→ THE DATA:

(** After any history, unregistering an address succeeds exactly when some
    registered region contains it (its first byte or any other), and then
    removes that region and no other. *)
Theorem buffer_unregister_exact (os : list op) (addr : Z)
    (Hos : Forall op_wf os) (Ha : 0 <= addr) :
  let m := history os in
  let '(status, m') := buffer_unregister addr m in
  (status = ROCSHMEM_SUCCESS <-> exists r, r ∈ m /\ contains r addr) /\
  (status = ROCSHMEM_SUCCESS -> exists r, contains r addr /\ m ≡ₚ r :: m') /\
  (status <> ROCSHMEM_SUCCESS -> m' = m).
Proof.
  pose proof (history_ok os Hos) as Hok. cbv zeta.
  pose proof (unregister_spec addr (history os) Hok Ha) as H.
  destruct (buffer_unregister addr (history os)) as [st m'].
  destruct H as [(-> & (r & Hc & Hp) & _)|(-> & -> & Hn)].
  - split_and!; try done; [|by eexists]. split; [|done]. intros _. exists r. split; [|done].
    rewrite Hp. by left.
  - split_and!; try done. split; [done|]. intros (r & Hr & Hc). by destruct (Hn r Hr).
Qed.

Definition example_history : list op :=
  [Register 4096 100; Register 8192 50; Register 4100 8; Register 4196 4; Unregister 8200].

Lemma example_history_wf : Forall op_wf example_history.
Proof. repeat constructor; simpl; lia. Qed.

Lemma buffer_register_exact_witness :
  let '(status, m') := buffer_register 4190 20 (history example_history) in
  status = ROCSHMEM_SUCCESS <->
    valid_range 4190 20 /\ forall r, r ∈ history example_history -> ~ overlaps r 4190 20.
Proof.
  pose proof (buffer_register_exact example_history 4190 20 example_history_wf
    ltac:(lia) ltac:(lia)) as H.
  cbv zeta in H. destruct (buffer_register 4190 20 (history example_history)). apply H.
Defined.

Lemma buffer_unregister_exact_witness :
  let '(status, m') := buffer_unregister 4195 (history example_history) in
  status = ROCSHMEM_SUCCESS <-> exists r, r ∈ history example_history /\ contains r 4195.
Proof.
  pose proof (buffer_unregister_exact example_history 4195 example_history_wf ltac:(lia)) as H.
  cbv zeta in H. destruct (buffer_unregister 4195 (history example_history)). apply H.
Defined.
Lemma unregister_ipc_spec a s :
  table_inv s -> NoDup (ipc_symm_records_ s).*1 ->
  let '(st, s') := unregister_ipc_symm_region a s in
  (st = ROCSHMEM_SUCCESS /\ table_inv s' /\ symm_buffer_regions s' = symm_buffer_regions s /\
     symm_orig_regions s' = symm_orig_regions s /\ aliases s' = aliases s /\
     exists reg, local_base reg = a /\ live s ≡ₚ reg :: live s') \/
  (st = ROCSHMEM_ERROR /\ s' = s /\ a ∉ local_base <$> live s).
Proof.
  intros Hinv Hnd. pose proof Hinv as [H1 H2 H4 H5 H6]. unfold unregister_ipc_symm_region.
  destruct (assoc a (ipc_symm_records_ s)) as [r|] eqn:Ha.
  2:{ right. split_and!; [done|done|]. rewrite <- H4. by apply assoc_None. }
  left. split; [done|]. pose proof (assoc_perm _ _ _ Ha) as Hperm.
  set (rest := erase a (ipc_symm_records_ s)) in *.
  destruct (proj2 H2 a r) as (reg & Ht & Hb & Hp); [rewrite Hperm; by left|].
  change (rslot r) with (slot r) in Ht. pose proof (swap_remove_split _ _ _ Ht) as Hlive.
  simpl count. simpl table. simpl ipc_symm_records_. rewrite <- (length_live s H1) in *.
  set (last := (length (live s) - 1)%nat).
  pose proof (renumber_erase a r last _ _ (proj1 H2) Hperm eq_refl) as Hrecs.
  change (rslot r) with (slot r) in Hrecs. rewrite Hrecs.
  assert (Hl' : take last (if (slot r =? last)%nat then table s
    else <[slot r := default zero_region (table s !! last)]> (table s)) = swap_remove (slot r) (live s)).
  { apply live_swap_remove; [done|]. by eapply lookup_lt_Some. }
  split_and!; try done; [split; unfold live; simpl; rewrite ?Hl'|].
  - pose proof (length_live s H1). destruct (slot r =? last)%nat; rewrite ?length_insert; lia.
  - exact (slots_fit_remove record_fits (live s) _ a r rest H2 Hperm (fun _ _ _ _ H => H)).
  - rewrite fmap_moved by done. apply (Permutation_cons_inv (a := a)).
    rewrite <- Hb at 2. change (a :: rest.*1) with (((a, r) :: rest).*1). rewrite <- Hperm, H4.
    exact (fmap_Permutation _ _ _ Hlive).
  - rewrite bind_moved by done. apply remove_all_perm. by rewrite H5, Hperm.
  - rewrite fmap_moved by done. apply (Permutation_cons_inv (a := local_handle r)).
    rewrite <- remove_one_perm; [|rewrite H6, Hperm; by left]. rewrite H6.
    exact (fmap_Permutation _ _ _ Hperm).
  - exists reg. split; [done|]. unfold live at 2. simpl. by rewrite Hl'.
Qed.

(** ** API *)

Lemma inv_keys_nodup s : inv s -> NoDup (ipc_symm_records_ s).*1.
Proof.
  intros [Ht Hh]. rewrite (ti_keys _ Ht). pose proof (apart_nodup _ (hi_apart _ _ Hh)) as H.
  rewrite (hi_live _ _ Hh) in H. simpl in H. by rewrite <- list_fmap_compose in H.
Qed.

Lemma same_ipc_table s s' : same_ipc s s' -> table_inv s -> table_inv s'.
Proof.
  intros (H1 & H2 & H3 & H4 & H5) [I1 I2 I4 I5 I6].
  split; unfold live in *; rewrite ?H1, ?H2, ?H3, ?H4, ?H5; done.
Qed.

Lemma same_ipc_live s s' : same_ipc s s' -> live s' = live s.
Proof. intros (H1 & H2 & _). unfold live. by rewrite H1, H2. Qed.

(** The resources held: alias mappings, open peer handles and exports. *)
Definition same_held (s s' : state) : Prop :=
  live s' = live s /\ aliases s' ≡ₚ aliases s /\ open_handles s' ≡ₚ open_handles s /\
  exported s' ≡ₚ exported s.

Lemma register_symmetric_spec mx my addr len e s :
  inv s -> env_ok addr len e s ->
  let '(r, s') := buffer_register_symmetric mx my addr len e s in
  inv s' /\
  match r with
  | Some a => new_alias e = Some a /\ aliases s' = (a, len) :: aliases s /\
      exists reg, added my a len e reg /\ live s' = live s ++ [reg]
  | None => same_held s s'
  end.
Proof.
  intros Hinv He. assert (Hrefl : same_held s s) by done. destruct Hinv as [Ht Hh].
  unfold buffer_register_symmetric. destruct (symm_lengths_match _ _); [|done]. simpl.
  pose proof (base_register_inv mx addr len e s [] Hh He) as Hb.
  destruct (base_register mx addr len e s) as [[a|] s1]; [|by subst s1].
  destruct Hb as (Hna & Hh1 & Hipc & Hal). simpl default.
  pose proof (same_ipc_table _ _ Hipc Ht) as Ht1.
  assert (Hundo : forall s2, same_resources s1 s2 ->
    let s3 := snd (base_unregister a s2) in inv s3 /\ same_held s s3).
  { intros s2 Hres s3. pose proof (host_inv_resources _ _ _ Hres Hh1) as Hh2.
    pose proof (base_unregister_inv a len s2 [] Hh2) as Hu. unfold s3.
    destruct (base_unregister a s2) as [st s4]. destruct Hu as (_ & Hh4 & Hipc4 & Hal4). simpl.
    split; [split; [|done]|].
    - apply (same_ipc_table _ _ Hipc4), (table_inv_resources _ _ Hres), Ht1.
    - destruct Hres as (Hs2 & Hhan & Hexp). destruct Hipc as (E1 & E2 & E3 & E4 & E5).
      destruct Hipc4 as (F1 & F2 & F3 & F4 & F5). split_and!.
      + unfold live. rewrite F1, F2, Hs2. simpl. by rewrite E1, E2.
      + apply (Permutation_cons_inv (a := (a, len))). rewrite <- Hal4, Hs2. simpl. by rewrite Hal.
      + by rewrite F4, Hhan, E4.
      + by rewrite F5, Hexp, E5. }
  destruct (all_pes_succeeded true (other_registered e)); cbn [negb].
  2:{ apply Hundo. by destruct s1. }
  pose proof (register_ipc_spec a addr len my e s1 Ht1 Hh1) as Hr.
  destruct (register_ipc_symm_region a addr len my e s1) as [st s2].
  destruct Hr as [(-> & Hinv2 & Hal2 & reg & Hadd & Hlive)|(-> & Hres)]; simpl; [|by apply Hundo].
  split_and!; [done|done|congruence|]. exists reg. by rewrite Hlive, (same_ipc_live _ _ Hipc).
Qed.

→ TASK ITEM:
Print exactly the lines above, between the one holding "let '(status, m') := buffer_unregister 4195" and the one holding "pose proof (buffer_unregister_exact", inclusive, and nothing besides.

→ COMPLETED TASK:
  let '(status, m') := buffer_unregister 4195 (history example_history) in
  status = ROCSHMEM_SUCCESS <-> exists r, r ∈ history example_history /\ contains r 4195.
Proof.
  pose proof (buffer_unregister_exact example_history 4195 example_history_wf ltac:(lia)) as H.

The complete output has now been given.